Martine Roussel, Ph.D., of St. Jude Children’s Research Hospital, has been awarded the 2022 American Association in Cancer Research (AACR) Women in Cancer Research Charlotte Friend Lectureship. Roussel is a member of the St. Jude Department of Tumour Cell Biology and holds the Endowed Chair in Molecular Carcinogenesis. She is being recognized for her pivotal contributions to understanding paediatric brain tumours, particularly medulloblastoma. Her work includes landmark discoveries in molecular oncology, cell cycle control and translational development of treatment strategies for medulloblastoma.
In April last year we were very pleased to report on UK based medulloblastoma research as scientists reported on a new way to starve cancerous brain tumour cells of energy in order to prevent further growth.

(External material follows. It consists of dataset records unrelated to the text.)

(** [assign_one], from the read of the delivery to the choice of a drone. *)
Definition assign_pick (delivery_id : pyval) (dkey : string)
  : dprog (bool + picked) :=
  ddoc ← kv_get dkey;
  if negb (truthy ddoc) then mret (inl false) else
  st ← lift (dict_get ddoc "status");
  if negb (py_eqb st (PStr "pending")) then mret (inl false) else
  origin ← lift (subscript ddoc "origin");
  destination ← lift (subscript ddoc "destination");
  weight ← lift (subscript ddoc "weight");
  drone_id ← pick_drone origin destination weight delivery_id;
  if negb (truthy drone_id) then mret (inl false) else
  k_dlock ← lift (keyed "drone:" drone_id);
  mret (inr (ddoc, origin, destination, drone_id, k_dlock)).

(** [assign_one], from the drone lock to the end of the [try] block. *)
Definition assign_claim (delivery_id : pyval) (dkey : string)
    (status_channel : bool) (p : picked) : dprog bool :=
  let '(ddoc, origin, destination, drone_id, k_dlock) := p in
  got ← lock_acquire k_dlock 20;
  if negb got then mret false else
  sdoc ← kv_get k_dlock;
  if negb (truthy sdoc) then mret false else
  zcfg ← get_zcfg;
  feas ← lift (can_complete_mission sdoc origin destination zcfg);
  low ← lift (if negb (fst (fst feas)) then Ok true else
              batt ← dict_get_or sdoc "battery" (PNum 0) ≫= py_float;
              Ok (Qle_bool batt (CRITICAL_BATTERY cfg)));
  if (low : bool) then
    s_upd ← lift (recheck_update sdoc delivery_id);
    _ ← kv_put k_dlock s_upd;
    mret false
  else
  ok_busy ← set_drone_busy_if_idle drone_id delivery_id;
  if negb ok_busy then mret false else
  d_new ← lift (dict_copy ddoc);
  let d_new := dict_set (dict_set (dict_set d_new "status" (PStr "assigned"))
                                  "drone_id" drone_id)
                        "leg" (PStr "to_origin") in
  ok ← kv_cas dkey ddoc d_new;
  if negb ok then
    _ ← set_drone_idle_if_busy drone_id delivery_id;
    mret false
  else
  _ ← (if status_channel then
         publish_delivery_status
           (PDict [("type", PStr "delivery_assigned");
                   ("delivery_id", delivery_id); ("drone_id", drone_id)])
       else mret tt);
  mret true.

(** [try: ... finally:] releases the drone lock when [k_dlock] was
    assigned, then the delivery lock; an exception raised by the first
    release skips the second. *)
Definition assign_one (delivery_id : pyval) (status_channel : bool)
  : dprog bool :=
  dlock ← lift (keyed "delivery:" delivery_id);
  got ← lock_acquire dlock 20;
  if negb got then mret false else
  r ← attempt (assign_pick delivery_id dlock);
  match r with
  | Err e => _ ← lock_release dlock; Raise e
  | Ok (inl b) => _ ← lock_release dlock; mret b
  | Ok (inr p) =>
      let k_dlock := snd p in
      r' ← attempt (assign_claim delivery_id dlock status_channel p);
      _ ← lock_release k_dlock;
      _ ← lock_release dlock;
      lift r'
  end.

The findings by Professor Silvia Marino and her team at the Brain Tumour Research Centre of Excellence at Queen Mary University of London could see a breakthrough in the way that children with medulloblastoma are treated in future.
The fourth oral evidence session of the All-Party Parliamentary Group on Brain Tumours (APPGBT) inquiry ‘Pathway to a Cure – breaking down the barriers’ was held virtually on Tuesday. Previous sessions have heard witnesses representing the NCRI and Tessa Jowell Brain Cancer Mission, those involved in clinical brain tumour research and those with a lab-based focus. On Tuesday, the panel members heard from the paediatric brain tumour community.

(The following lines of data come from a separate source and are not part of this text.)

Definition DEFAULT_CONCURRENCY_LIMIT : Z := 3.

(** [new OrchestrationEngine(basePath)] *)
Definition create (ws : Workspace) : State :=
  mkState ws ∅ DEFAULT_CONCURRENCY_LIMIT [].

Inductive Error : Type :=
| ConcurrencyLimitReached (limit : Z) (agentName : string).

Inductive Result (A : Type) : Type :=
| Ok (a : A)
| Throw (e : Error).
Arguments Ok {A} a.
Arguments Throw {A} e.

(** A method of the engine: it returns or throws, and leaves a state. *)
Definition M (A : Type) : Type := State -> Result A * State.

Definition ret {A} (a : A) : M A := fun st => (Ok a, st).

Definition bind {A B} (m : M A) (k : A -> M B) : M B :=
  fun st =>
    match m st with
    | (Ok a, st') => k a st'
    | (Throw e, st') => (Throw e, st')
    end.

Definition throw {A} (e : Error) : M A := fun st => (Throw e, st).

Definition gets {A} (f : State -> A) : M A := fun st => (Ok (f st), st).

Definition modify (f : State -> State) : M unit := fun st => (Ok tt, f st).

Notation "x <- m ;; k" := (bind m (fun x => k))
  (at level 100, m at next level, right associativity).
Notation "m ;;; k" := (bind m (fun _ => k))
  (at level 100, right associativity).

Definition setAgents (f : AgentStorage.Dir -> AgentStorage.Dir) (st : State) : State :=
  let ws := workspace st in
  mkState (mkWorkspace (f (agents ws)) (tasks ws) (messages ws) (board ws) (org ws))
    (runningAgents st) (concurrencyLimit st) (emitted st).

Definition setTasks (f : TaskStorage.Dir -> TaskStorage.Dir) (st : State) : State :=
  let ws := workspace st in
  mkState (mkWorkspace (agents ws) (f (tasks ws)) (messages ws) (board ws) (org ws))
    (runningAgents st) (concurrencyLimit st) (emitted st).

Definition setRunning (f : gmap string RunningAgent -> gmap string RunningAgent)
    (st : State) : State :=
  mkState (workspace st) (f (runningAgents st)) (concurrencyLimit st) (emitted st).

(** [this.emit(event, payload)] *)
Definition emit (e : Event) : M unit :=
  modify (fun st =>
            mkState (workspace st) (runningAgents st) (concurrencyLimit st)
              (emitted st ++ [e])).

Definition saveAgent (agent : AgentConfig.t) : M unit :=
  modify (setAgents (fun dir => AgentStorage.save dir agent)).

Definition saveTask (task : TaskState.t) : M unit :=
  modify (setTasks (fun dir => TaskStorage.save dir task)).

Definition getTask (id : string) : M (option TaskState.t) :=
  gets (fun st => TaskStorage.get (tasks (workspace st)) id).

Definition getAgent (name : string) : M (option AgentConfig.t) :=
  gets (fun st => AgentStorage.get (agents (workspace st)) name).

(** [setConcurrencyLimit(limit)] *)
Definition setConcurrencyLimit (limit : Z) : M unit :=
  modify (fun st => mkState (workspace st) (runningAgents st) limit (emitted st)).

Definition getRunningAgentCount (st : State) : nat := size (runningAgents st).

Definition isAgentRunning (st : State) (agentName : string) : bool :=
  bool_decide (is_Some (runningAgents st !! agentName)).

(** [interface SpawnOptions] *)
Record SpawnOptions : Type := mkSpawnOptions {
  agentConfig : AgentConfig.t;
  task : TaskState.t
}.

(** The three [new Date()] of [spawnAgent], in program order. *)
Record SpawnClock : Type := mkSpawnClock {
  agentUpdatedAt : Date.t;
  taskStartedAt : Date.t;
  trackedAt : Date.t
}.

(** [spawnAgent(options)].  Between the second event and the registration
    the method reads the org tree, the mailbox, the context file and the
    board to build a prompt and a tool server that it then drops; these
    reads write nothing and are left out. *)
Definition spawnAgent (options : SpawnOptions) (clock : SpawnClock) : M string :=
  let agentConfig := agentConfig options in
  let task := task options in
  running <- gets runningAgents ;;
  limit <- gets concurrencyLimit ;;
  if (Z.of_nat (size running) >=? limit)%Z then
    throw (ConcurrencyLimitReached limit (AgentConfig.name agentConfig))
  else
    saveAgent (AgentConfig.setRun agentConfig AgentStatus.running
                 (Some (TaskState.id task))
                 (Date.toISOString (agentUpdatedAt clock))) ;;;
    emit (agent_status_changed (AgentConfig.name agentConfig) AgentStatus.running) ;;;
    saveTask (TaskState.start task (Date.toISOString (taskStartedAt clock))) ;;;
    emit (task_status_changed (TaskState.id task) TaskStatus.running) ;;;
    modify (setRunning
              (fun r => <[AgentConfig.name agentConfig :=
                            mkRunningAgent (AgentConfig.name agentConfig)
                              (TaskState.id task) (trackedAt clock)]> r)) ;;;
    ret (TaskState.id task).

(** The delegation block shared by [completeAgent] and [finish_task]:
    [if (task.parentTaskId && task.delegatorId) { const parentTask = await
    tasks.get(task.parentTaskId); if (parentTask) await
    handleChildCompletion(...) }]. *)
Definition deliver (task : TaskState.t) (now : Date.t) (taskId : string)
    (result : option string) (status : FinalStatus.t) : M unit :=
  if JS.truthy (TaskState.parentTaskId task) && JS.truthy (TaskState.delegatorId task) then
    let parentTaskId := default "" (TaskState.parentTaskId task) in
    parentTask <- getTask parentTaskId ;;
    match parentTask with
    | Some parent =>
        modify (setAgents (fun dir =>
          DelegationFlow.handleChildCompletion dir now taskId result
            (TaskStatus.toString (FinalStatus.toStatus status))
            parentTaskId (TaskState.assigneeId parent)))
    | None => ret tt
    end
  else ret tt.

(** The three [new Date()] that [completeAgent] may reach. *)
Record CompleteClock : Type := mkCompleteClock {
  completedAt : Date.t;
  deliveredAt : Date.t;
  agentResetAt : Date.t
}.

(** [completeAgent(agentName, taskId, status, result, costUsd?,
    durationMs?, numTurns?)] *)
Definition completeAgent (agentName taskId : string) (status : FinalStatus.t)
    (result : option string) (costUsd : option QArith_base.Q)
    (durationMs numTurns : option Z) (clock : CompleteClock) : M unit :=
  found <- getTask taskId ;;
  match found with
  | Some task =>
      let task :=
        TaskState.setTelemetry
          (TaskState.finish task (FinalStatus.toStatus status) result
             (Date.toISOString (completedAt clock)))
          costUsd durationMs numTurns in
      saveTask task ;;;
      emit (task_status_changed taskId (FinalStatus.toStatus status)) ;;;
      deliver task (deliveredAt clock) taskId result status
  | None => ret tt
  end ;;;
  agent <- getAgent agentName ;;
  match agent with
  | Some agent =>
      saveAgent (AgentConfig.setRun agent AgentStatus.idle None
                   (Date.toISOString (agentResetAt clock))) ;;;
      emit (agent_status_changed agentName AgentStatus.idle)
  | None => ret tt
  end ;;;
  modify (setRunning (fun r => delete agentName r)).

(** The two [new Date()] that [finish_task] may reach. *)
Record FinishClock : Type := mkFinishClock {
  finishedAt : Date.t;
  resultDeliveredAt : Date.t
}.

(** The handler of the [finish_task] tool of mcp/tools/finish-task.ts for
    the task [deps.taskId]; it returns the text of its answer. *)
Definition finish_task (depsTaskId : string) (status : FinalStatus.t) (result : string)
    (clock : FinishClock) : M string :=
  found <- getTask depsTaskId ;;
  match found with
  | None => ret ("Unknown task: " +:+ depsTaskId)
  | Some task =>
      let task :=
        TaskState.finish task (FinalStatus.toStatus status) (Some result)
          (Date.toISOString (finishedAt clock)) in
      saveTask task ;;;
      emit (task_status_changed depsTaskId (FinalStatus.toStatus status)) ;;;
      deliver task (resultDeliveredAt clock) depsTaskId (Some result) status ;;;
      ret ("Task " +:+ depsTaskId +:+ " marked as " +:+
           TaskStatus.toString (FinalStatus.toStatus status) +:+ ".")
  end.

(** [createTask(assigneeName, prompt, context, delegatorName, parentTaskId,
    priority)], [id] being the [randomUUID()] and [now] the [new Date()]. *)
Definition createTask (id : string) (now : Date.t) (assigneeName prompt : string)
    (context delegatorName parentTaskId : option string) (priority : Z)
    : M TaskState.t :=
  let task :=
    TaskState.mk id parentTaskId assigneeName delegatorName prompt context priority
      TaskStatus.pending [] None None None None (Date.toISOString now) None None in
  saveTask task ;;;
  emit (task_created id assigneeName delegatorName) ;;;
  ret task.

(** The operations that move a task through its life cycle. *)
Inductive Op : Type :=
| SpawnAgent (options : SpawnOptions) (clock : SpawnClock)
| CompleteAgent (agentName taskId : string) (status : FinalStatus.t)
    (result : option string) (costUsd : option QArith_base.Q)
    (durationMs numTurns : option Z) (clock : CompleteClock)
| FinishTask (depsTaskId : string) (status : FinalStatus.t) (result : string)
    (clock : FinishClock).

(** The state an operation leaves, whether it returned or threw. *)
Definition step (st : State) (op : Op) : State :=
  match op with
  | SpawnAgent options clock => snd (spawnAgent options clock st)
  | CompleteAgent agentName taskId status result costUsd durationMs numTurns clock =>
      snd (completeAgent agentName taskId status result costUsd durationMs numTurns clock st)
  | FinishTask depsTaskId status result clock =>
      snd (finish_task depsTaskId status result clock st)
  end.

Definition run (st : State) (ops : list Op) : State := fold_left step ops st.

A wide range of topics was discussed ranging from the accessing and availability of clinical trials to brain injury and rehabilitation. The next inquiry session, to be held in a month’s time, will focus on the role industry has and could have. The inquiry report will be delivered in early 2023. Later the same day at Westminster a powerful debate highlighted childhood brain cancer outcomes took place.
Brain Tumour Research is a campaigning, as well as a research funding, charity and in tandem with updating on research developments at our centres we are proud of the campaigning work we undertake to increase the UK investment in brain tumour research.